Jennifer Horne grew up in Little Rock, Arkansas, and has lived in Alabama since 1986. The author of a book of poems, Bottle Tree (WordTech Publications, 2010), and a poetry chapbook, Miss Betty’s School of Dance (bluestocking press, 1997), she is also the editor of Working the Dirt: An Anthology of Southern Poets (NewSouth Books, 2003) and co-editor, with Wendy Reed, of All Out of Faith: Southern Women on Spirituality (University of Alabama Press, 2006). She has worked as a teacher in elementary, high school, college, international, and prison classrooms, and as a journal, magazine, and book editor, and has received fellowships from the Alabama State Council on the Arts and the Seaside Institute. She holds a BA in the Humanities from Hendrix College, and an MA in English, an MFA in Creative Writing, and an MA in Community Counseling, all from the University of Alabama. She is married to Don Noble, a writer, editor, and literary interviewer.

Monday, April 18, 2011

Literary Season in Alabama



I always get a kick out of "literary season" in Alabama, which, in my mind, starts with On the Brink in Jacksonville in February and ends with the Alabama Writers Symposium the first weekend in May in Monroeville. It's mostly organized so as not to interfere with that other season in Alabama, the one that takes place in the fall. Last week was a good one: Wendy Reed and I turned in the final manuscript of our new collection of essays, to be titled Circling Faith: Southern Women on Spirituality (UA Press, forthcoming 2012); I had a great visit to Wallace Community College in Dothan, Alabama, where faculty, staff, and students made me feel very welcome as I gave a workshop and reading (thanks to Sally Buchanan for the photo); and, after a scary weather day on Friday, Saturday in Montgomery at the Alabama Book Festival held in Old Town (where we spied this bottle tree outside of Bottle Tree Pottery) was fine in all ways.
(Etymology-nerd note on the origin of the word tornado: it derives from the Spanish tronado, meaning thunder, and tornar, meaning to turn, so a tornado is a kind of turning thunderstorm.)

Thursday, April 7, 2011

Art, Salvation, Faith, and Spirit

I've been reading biographies and autobiographies of poets lately and just finished reading Mark Doty's Firebird. These words struck me, and I wanted to share them for other writers and artists. Doty begins a section near the end of the book with the sentence, "I believe that art saved my life. How is it that making sustains?

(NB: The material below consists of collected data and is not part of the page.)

(* ===== verification/OneHot.v ===== *)
(** * OneHot: the category encoder of [toolbox.preprocessing]

    src/utils/toolbox.py 42-44 builds
    [OneHotEncoder(sparse_output=False, handle_unknown="ignore")], calls
    [fit_transform] on the [category] column and names the columns with
    [get_feature_names_out(["category"])].  For a column of strings
    scikit-learn's [fit] takes [sorted(set(values))] as the categories;
    [transform] writes one 1.0 in the column of the row's category and
    0.0 elsewhere (a category [fit] did not see, which [handle_unknown=
    "ignore"] would map to zeros, cannot occur: the column is encoded with
    the categories fitted on itself).  [fit] validates its input with
    [check_array(ensure_min_samples=1)]: an empty column raises
    [ValueError].  Strings are byte strings compared byte by byte, which is
    the code-point order of their UTF-8 text. *)

From stdpp Require Import gmap strings sorting.
From S2P Require Import Prelude.

Module Encoder.

(** [encoder.fit(...).categories_[0]]: [sorted(set(values))]. *)
Definition categories_of (vals : list string) : list string :=
  merge_sort String.le (elements (list_to_set vals : gset string)).

(** [get_feature_names_out(["category"])]. *)
Definition feature_names (cats : list string) : list string :=
  map (fun c => "category_" +++ c) cats.

(** One row of [transform]: 1.0 in the column of [v], 0.0 elsewhere. *)
Definition encode_row (cats : list string) (v : string) : list Q :=
  map (fun c => if bool_decide (c = v) then 1%Q else 0%Q) cats.

Definition transform (cats : list string) (vals : list string) : list (list Q) :=
  map (encode_row cats) vals.

(** [fit_transform]: the input check of [fit], the categories of this very
    column, then [transform]. *)
Definition fit_transform (vals : list string) : res (list string * list (list Q)) :=
  match vals with
  | [] => Err (ValueError "Found array with 0 sample(s) (shape=(0, 1)) while a minimum of 1 is required by OneHotEncoder.")
  | _ => let cats := categories_of vals in Ok (feature_names cats, transform cats vals)
  end.

(** ** The categories *)

Lemma categories_of_perm vals : categories_of vals ≡ₚ elements (list_to_set vals : gset string).
Proof. apply merge_sort_Permutation. Qed.

Lemma categories_of_NoDup vals : NoDup (categories_of vals).
Proof. rewrite categories_of_perm. apply NoDup_elements. Qed.

Lemma elem_of_categories_of vals x : x ∈ categories_of vals <-> x ∈ vals.
Proof. rewrite categories_of_perm, elem_of_elements. set_solver. Qed.

Lemma categories_of_sorted vals : StronglySorted String.le (categories_of vals).
Proof. apply StronglySorted_merge_sort; apply _. Qed.

#[export] Hint Resolve categories_of_NoDup categories_of_sorted : etl.

(** ** Rows of the encoding *)

Lemma length_encode_row cats v : length (encode_row cats v) = length cats.
Proof. apply length_map. Qed.

Lemma encode_row_unknown cats v : v ∉ cats -> encode_row cats v = replicate (length cats) 0%Q.
Proof.
  induction cats as [|c cs IH]; intros Hv; [reflexivity|].
  simpl. rewrite bool_decide_false by set_solver. f_equal. apply IH. set_solver.
Qed.

Lemma encode_row_known cats i v :
  NoDup cats -> cats !! i = Some v -> encode_row cats v = <[i := 1%Q]> (replicate (length cats) 0%Q).
Proof.
  revert i. induction cats as [|c cs IH]; intros i Hnd Hi; [done|].
  apply NoDup_cons in Hnd as [Hc Hnd]. destruct i as [|i]; simpl in *.
  - injection Hi as ->. rewrite bool_decide_true by reflexivity.
    f_equal. by apply encode_row_unknown.
  - assert (c <> v) as Hcv.
    { intros ->. apply Hc. by eapply list_elem_of_lookup_2. }
    rewrite bool_decide_false by done. f_equal. by apply IH.
Qed.

(** Every row of [transform] over the categories of its own column is a
    one-hot row. *)
Lemma transform_self_one_hot vals :
  Forall2 (fun v row => exists i, categories_of vals !! i = Some v /\
             row = <[i := 1%Q]> (replicate (length (categories_of vals)) 0%Q))
          vals (transform (categories_of vals) vals).
Proof.
  unfold transform. apply Forall2_fmap_r, Forall_Forall2_diag, Forall_forall. intros v Hv.
  assert (Hc : v ∈ categories_of vals) by (by apply elem_of_categories_of).
  apply list_elem_of_lookup in Hc as [i Hi]. exists i. split; [exact Hi|].
  apply encode_row_known; [apply categories_of_NoDup|exact Hi].
Qed.

#[export] Hint Rewrite length_encode_row : etl_rw.

(** ** Properties of the encoder *)

(** C20: the categories [fit] finds are [sorted(set(values))] and nothing
    else: any strictly sorted, duplicate-free list of exactly the values of
    the column is the list of categories.  The one-hot columns are thus a
    function of the set of categories present in the batch, which is why a
    batch missing a category has fewer columns than the training data. *)
Theorem categories_of_spec vals cs :
  StronglySorted String.le cs -> NoDup cs -> (forall x, x ∈ cs <-> x ∈ vals) ->
  categories_of vals = cs.
Proof.
  intros Hs Hnd Hel. apply (StronglySorted_unique String.le); [apply categories_of_sorted|exact Hs|].
  apply NoDup_Permutation; [apply categories_of_NoDup|exact Hnd|].
  intros x. rewrite elem_of_categories_of. symmetry. apply Hel.
Qed.

Lemma categories_of_spec_witness :
  StronglySorted String.le ["A"; "B"]%string /\ NoDup ["A"; "B"]%string /\
  (forall x, x ∈ ["A"; "B"]%string <-> x ∈ ["A"; "B"; "A"]%string) /\
  categories_of ["A"; "B"; "A"]%string = ["A"; "B"]%string.
Proof.
  assert (Hs : StronglySorted String.le ["A"; "B"]%string).
  { repeat constructor; vm_compute; exact I. }
  assert (Hnd : NoDup ["A"; "B"]%string) by (repeat constructor; set_solver).
  assert (Hel : forall x, x ∈ ["A"; "B"]%string <-> x ∈ ["A"; "B"; "A"]%string) by set_solver.
  split; [exact Hs|]. split; [exact Hnd|]. split; [exact Hel|].
  exact (categories_of_spec _ _ Hs Hnd Hel).
Defined.

(** C4: [fit_transform] raises [ValueError] on an empty column, and on any
    other column it is a one-hot encoding: the column names are
    ["category_" + c] for the sorted categories, there is one row per
    input value, and the row of a value [v] has 1.0 in the column of [v]
    and 0.0 in every other column. *)
Theorem fit_transform_one_hot vals :
  let cats := categories_of vals in
  (vals = [] -> exists msg, fit_transform vals = Err (ValueError msg)) /\
  (vals <> [] ->
   exists encoded, fit_transform vals = Ok (feature_names cats, encoded) /\
   Forall2 (fun v row => exists i, cats !! i = Some v /\
                                   row = <[i := 1%Q]> (replicate (length cats) 0%Q))
           vals encoded).
Proof.
  intros cats. split.
  - intros ->. by eexists.
  - intros Hne. exists (transform cats vals). split; [by destruct vals|].
    apply transform_self_one_hot.
Qed.

Lemma fit_transform_one_hot_witness :
  (["A"; "B"; "A"]%string = [] ->
   exists msg, fit_transform ["A"; "B"; "A"]%string = Err (ValueError msg)) /\
  (["A"; "B"; "A"]%string <> [] ->
   exists encoded, fit_transform ["A"; "B"; "A"]%string =
                   Ok (feature_names (categories_of ["A"; "B"; "A"]%string), encoded) /\
   Forall2 (fun v row => exists i, categories_of ["A"; "B"; "A"]%string !! i = Some v /\
              row = <[i := 1%Q]> (replicate (length (categories_of ["A"; "B"; "A"]%string)) 0%Q))
           ["A"; "B"; "A"]%string encoded).
Proof. exact (fit_transform_one_hot ["A"; "B"; "A"]%string). Defined.

End Encoder.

I had these examples, this gift . . . ." He then recounts the various experiences in his life that were important to him in becoming a writer. He continues: "The gift was a faith in the life of art, or, more precisely, a sense that there was a life which was not mine, but to which I was welcome to join myself. A life which was larger than any single person's, and thus not one to be claimed, but to apprentice oneself to. In the larger, permanent community of makers, you could be someone by being no one, by disappearing into what you made. In that life your hands were turned, temporarily, to what beauty wanted, what spirit--not your spirit, not exactly--desired: to come into being, to be seen."